En las veladas «Chez Duarte», que cuidadosamente supervisaba su esposa, Montse, participaban personas de buen nivel de la cultura madrileña de entonces, como José Ruiz Castillo, propietario de la editorial Biblioteca Nueva, siempre con su esposa, Matilde Ucelay, la primera arquitecta que hubo en España. Como también estaba normalmente el matrimonio Emilio Guinea, él botánico y ella, Marichu, profesora; y otro arquitecto, Emilio Botella, casado con una esbelta y elegante señora francesa, Marie, que tenían dos hijos más o menos de mi edad, Aurelio y Jaime, que de vez en cuando también aparecían por aquel salón de la inteligencia.

En esos encuentros se hablaba de ciencia, literatura, arte, teatro, de todo menos de política y de la vida cotidiana. La música también era tema de conversación, pues la mayoría de los huéspedes del gran cirujano frecuentaba los jueves por la tarde el Palacio de la Música, adonde yo también iba, los jueves pero por la mañana, a través de las Juventudes Musicales. Se nos permitía entrar en los ensayos de la Orquesta Nacional de España, que por aquel entonces dirigía el energético y formidable Ataúlfo Argenta. Y como a veces éramos más de un centenar los asistentes a los ensayos, y naturalmente había comentarios en la juvenil representación, de vez en cuando, Don Ataúlfo se volvía al nutrido respetable y nos decía: «Si no censan los murmullos, haré que se marchen a la calle... Así que guarden silencio...», esto último con otro tono de voz, pues al maestro se le notaba que apreciaba nuestra presencia de catecúmenos.

Todos los que íbamos al Palacio de la Música entrábamos en él como si lo hiciéramos en el templo de Euterpe, la musa de los sonidos. Luego, en 1954, al frente de la Sinfónica de Londres, en el Royal Festival Hall, sir Thomas Beecham me recordó a Argenta..., pero con más sentido del humor y menos angustia vital que la de nuestro Don Ataúlfo, con su nombre visigodo a cuestas...

Con el tiempo me convertí, si no en melómano, sí en más aficionado, con preferencias por el barroco, por el Concierto para clarinete y orquesta de Wolfgang Amadeus Mozart, y con gran admiración por Georg Friedrich Händel, el músico de origen alemán que se instaló en Inglaterra a principios del siglo XVIII y produjo piezas tan excelsas como El Mesías.

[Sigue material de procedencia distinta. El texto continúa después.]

Lemma hash_key_range key : 0 <= hash_key key <= max_int64 ∨ hash_key key = min_int64.
Proof.
  unfold hash_key.
  assert (is_int64 0) as H0 by (unfold is_int64, min_int64, max_int64; lia).
  pose proof (hash_fold_range 0 (String.list_ascii_of_string key) H0) as H.
  set (h := foldl _ _ _) in *. unfold is_int64 in H.
  destruct (Z.ltb_spec h 0); [|lia].
  destruct (decide (h = min_int64)) as [->|Hne]; [by right|left].
  unfold min_int64, max_int64 in *.
  rewrite int64_wrap_small; unfold is_int64, min_int64, max_int64; lia.
Qed.

(** Truncated division of a key's hash by the shard count. *)
Lemma shard_index_range sc key :
  0 < sc → (hash_key key = min_int64 → (sc | 2 ^ 63)) →
  0 <= shard_index sc key < sc.
Proof.
  intros Hsc Hmin. unfold shard_index.
  destruct (hash_key_range key) as [Hr|Hr].
  - apply Z.rem_bound_pos; lia.
  - specialize (Hmin Hr). rewrite Hr. unfold min_int64.
    rewrite Z.rem_opp_l by lia. apply Z.rem_divide in Hmin; [|lia]. rewrite Hmin. lia.
Qed.

Definition shards_wf (w : World) : Prop :=
  0 < shn w ∧ Z.of_nat (length (shl w)) = shn w ∧ (shn w | 2 ^ 63).

Definition shard_no (sc : Z) (key : string) : nat := Z.to_nat (shard_index sc key).

Lemma getShard_ok key w :
  shards_wf w →
  getShard key (w_mem w) = Done (shard_no (shn w) key) ∧
  (shard_no (shn w) key < length (shl w))%nat.
Proof.
  intros (Hp&Hl&Hd). unfold getShard, shard_no, shn, shl in *.
  pose proof (shard_index_range (shardCount (w_mem w)) key Hp (λ _, Hd)) as Hr.
  destruct (index_Done (data (w_mem w)) (shard_index (shardCount (w_mem w)) key)) as (x&_&Hx);
    [lia|].
  rewrite Hx. split; [done|lia].
Qed.

(** The view of the sharded store as one map. *)
Definition mem_view (w : World) (key : string) : option KeyValue :=
  default ∅ (shl w !! shard_no (shn w) key) !! key.

Lemma shard_at_view key w : shard_at (shard_no (shn w) key) (w_mem w) !! key = mem_view w key.
Proof. done. Qed.

Lemma mem_view_insert key kv w :
  (shard_no (shn w) key < length (shl w))%nat → ∀ k',
  mem_view (on_mem (set_shard (shard_no (shn w) key) <[key := kv]>) w) k'
  = view_set key (Some kv) (mem_view w) k'.
Proof.
  intros Hl k'. unfold mem_view, view_set. autorewrite with gateway. cbn [fst snd].
  destruct (decide (key = k')) as [<-|Hne].
  - rewrite list_lookup_alter_eq.
    destruct (lookup_lt_is_Some_2 _ _ Hl) as [x ->]. cbn. by simplify_map_eq.
  - destruct (decide (shard_no (shn w) key = shard_no (shn w) k')) as [->|Hs].
    + rewrite list_lookup_alter_eq. destruct (shl w !! _); cbn; by simplify_map_eq.
    + by rewrite list_lookup_alter_ne.
Qed.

Y mencionaré aquí que en cierta ocasión, cuando estaba tranquilamente en casa leyendo The Economist, vi un anuncio convocando a los admiradores de Händel a hacer donativos a fin de comprar y rehabilitar la casa del gran músico en un barrio de Londres y convertirla en museo.

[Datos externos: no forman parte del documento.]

(* ===== verification/Coordinator.v ===== *)
(** * coordinator/coordination.go: leader election

    The coordinator of one instance, its calls on the shared storage (through
    the [KV] interface of KVStore.v), and a cluster of instances that share a
    storage. The phases of [tryAcquireLeadership] that touch the storage are
    definitions of their own, so that the attempts of two instances can
    interleave between them. *)

From stdpp Require Import pretty.
From S2P Require Import Prelude KVStore Storage.

(** ** Data *)

Record Coordinator : Type := mkCoordinator {
  instanceID : string;
  isLeader : bool;
  leaseExpiration : Time;
  leadership : gmap string bool;
  leadershipCh : list string;
  heartbeatInterval : Duration;
  leaseTimeout : Duration
}.

Record CoordinatorConfig : Type := mkCoordinatorConfig {
  cc_HeartbeatInterval : Duration; cc_LeaseTimeout : Duration }.

Definition set_isLeader (b : bool) (c : Coordinator) : Coordinator :=
  let '(mkCoordinator id _ le ls ch hb lt) := c in mkCoordinator id b le ls ch hb lt.
Definition set_leaseExpiration (t : Time) (c : Coordinator) : Coordinator :=
  let '(mkCoordinator id b _ ls ch hb lt) := c in mkCoordinator id b t ls ch hb lt.
Definition set_leadership (m : gmap string bool) (c : Coordinator) : Coordinator :=
  let '(mkCoordinator id b le _ ch hb lt) := c in mkCoordinator id b le m ch hb lt.
Definition set_leadershipCh (l : list string) (c : Coordinator) : Coordinator :=
  let '(mkCoordinator id b le ls _ hb lt) := c in mkCoordinator id b le ls l hb lt.

(** The errors, with the storage error they wrap or pass on. *)
Inductive coord_error : Type :=
| StorageRequired
| NoLeaderElected
| StorageFailure (e : StorageError)
| ParseFailure
| InterfaceFailure
| RegisterFailure (e : StorageError)
| UnregisterFailure (e : StorageError).

(** ** Construction *)

(** [strconv]'s decimal digits of a clock reading are [pretty]'s. [storage]
    tells whether the storage argument is non-nil; the host name is the
    operating system's. *)
Definition NewCoordinator (storage : bool) (config : CoordinatorConfig)
    (hostname : option string) (nanos : N) : result coord_error Coordinator :=
  if negb storage then Err StorageRequired
  else
    let hb := cc_HeartbeatInterval config in
    let hb := if hb <=? 0 then 5 * Second else hb in
    let lt := cc_LeaseTimeout config in
    let lt := if lt <=? 0 then 15 * Second else lt in
    let hostname := default "unknown" hostname in
    Ok {| instanceID := hostname +:+ "-" +:+ pretty nanos; isLeader := false;
          leaseExpiration := zero_time; leadership := ∅; leadershipCh := [];
          heartbeatInterval := hb; leaseTimeout := lt |}.

(** ** Leadership tests *)

Definition IsLeader (now : Time) (component : option string) (c : Coordinator) : bool :=
  let isGlobalLeader := isLeader c && Before now (leaseExpiration c) in
  match component with
  | None => isGlobalLeader
  | Some component =>
      if negb isGlobalLeader then false
      else match leadership c !! component with Some leader => leader | None => false end
  end.

Definition RegisterComponentLeadership (component : string) (c : Coordinator) : Coordinator :=
  set_leadership (<[component := false]> (leadership c)) c.

Definition IsComponentLeader (now : Time) (component : string) (c : Coordinator) : bool :=
  match leadership c !! component with
  | Some leader => leader && IsLeader now None c
  | None => false
  end.

(** The send with a [default] case on the channel of capacity 10. *)
Definition notify (component : string) (c : Coordinator) : Coordinator :=
  if (length (leadershipCh c) <? 10)%nat
  then set_leadershipCh (leadershipCh c ++ [component]) c else c.

(** What the [select] of [WaitForLeadership] does in each round: the context
    is done, a notification is received, or the heartbeat elapses. *)
Inductive wait_event : Type :=
| CtxDone
| Notified (now : Time)
| Elapsed (now : Time).

(** [None] is a wait that has not returned after the given rounds. *)
Fixpoint wait_rounds (es : list wait_event) (c : Coordinator) : option bool * Coordinator :=
  match es with
  | [] => (None, c)
  | CtxDone :: _ => (Some false, c)
  | Notified now :: es =>
      match leadershipCh c with
      | [] => wait_rounds es c
      | component :: ch =>
          let c := set_leadershipCh ch c in
          if bool_decide (component = "global") && IsLeader now None c
          then (Some true, c) else wait_rounds es c
      end
  | Elapsed now :: es => if IsLeader now None c then (Some true, c) else wait_rounds es c
  end.

Definition WaitForLeadership (now : Time) (es : list wait_event) (c : Coordinator)
    : option bool * Coordinator :=
  if IsLeader now None c then (Some true, c) else wait_rounds es c.

(** ** Operations on the storage *)

Definition leaderKey : string := "coordinator:leader".

Section Operations.
Context {S : Type} `{KV S}.
(** What [json.Unmarshal] makes of bytes that were not produced by
    [json.Marshal] of a flat map. *)
Context (unmarshal_raw : string → option (gmap string jval)).

Definition Unmarshal (data : bytes) : option (gmap string jval) :=
  match data with Json j => Some j | Raw s => unmarshal_raw s end.

(** A storage call from an operation of one coordinator. *)
Definition on_store {A} (m : GoM S A) : GoM (S * Coordinator) A :=
  λ sc, let '(r, s) := m (fst sc) in (r, (s, snd sc)).
Definition self : GoM (S * Coordinator) Coordinator := λ sc, (Done (snd sc), sc).
Definition update (f : Coordinator → Coordinator) : GoM (S * Coordinator) unit :=
  λ sc, (Done tt, (fst sc, f (snd sc))).

Definition get_str (key : string) (j : gmap string jval) : option string :=
  match j !! key with Some (JStr s) => Some s | _ => None end.
Definition get_num (key : string) (j : gmap string jval) : option Z :=
  match j !! key with Some (JNum z) => Some z | _ => None end.

Definition GetLeaderInfo (now : Time)
    : GoM (S * Coordinator) (result coord_error (gmap string jval)) :=
  r ← on_store (kv_Get leaderKey now);
  mret match r with
       | Err ErrNotFound => Err NoLeaderElected
       | Err e => Err (StorageFailure e)
       | Ok data => match Unmarshal data with
                    | None => Err ParseFailure
                    | Some leaderInfo => Ok leaderInfo
                    end
       end.

Definition instanceKey (c : Coordinator) : string := "coordinator:instance:" +:+ instanceID c.

(** [ip] is the address the interface scan found, [None] when the scan itself
    failed. *)
Definition registerInstance (ip : option string) (t1 t2 t3 : Time)
    : GoM (S * Coordinator) (result coord_error unit) :=
  match ip with
  | None => mret (Err InterfaceFailure)
  | Some ipAddr =>
      c ← self;
      let instanceInfo : gmap string jval :=
        {[ "id" := JStr (instanceID c); "host" := JStr (instanceID c);
           "ip" := JStr ipAddr; "startTime" := JNum (Unix t1);
           "lastSeen" := JNum (Unix t2) ]} in
      r ← on_store (kv_Set (instanceKey c) (Some (Json instanceInfo))
                     (int64_wrap (leaseTimeout c * 2)) t3);
      mret match r with Err e => Err (RegisterFailure e) | Ok _ => Ok tt end
  end.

Envié un cheque de 100 libras esterlinas, y a los pocos días me remitieron un recibo, con una nota, asegurándome que enviarían la lista completa de los socios contribuyentes. Documento que me llegó meses después, pudiendo comprobar entonces que en el capítulo de socios figuraba «Spain», y allí estaba yo, en solitario. Lo cual demuestra tres cosas: primero, que The Economist en nuestro país lo lee menos gente de lo que se dice. Segundo, que muy pocos se fijan en los anuncios. Y tercero, que si llegan a verlos, tampoco hay gran admiración por causas nobles, incluida aquella idea de recuperar la mansión del gran Händel.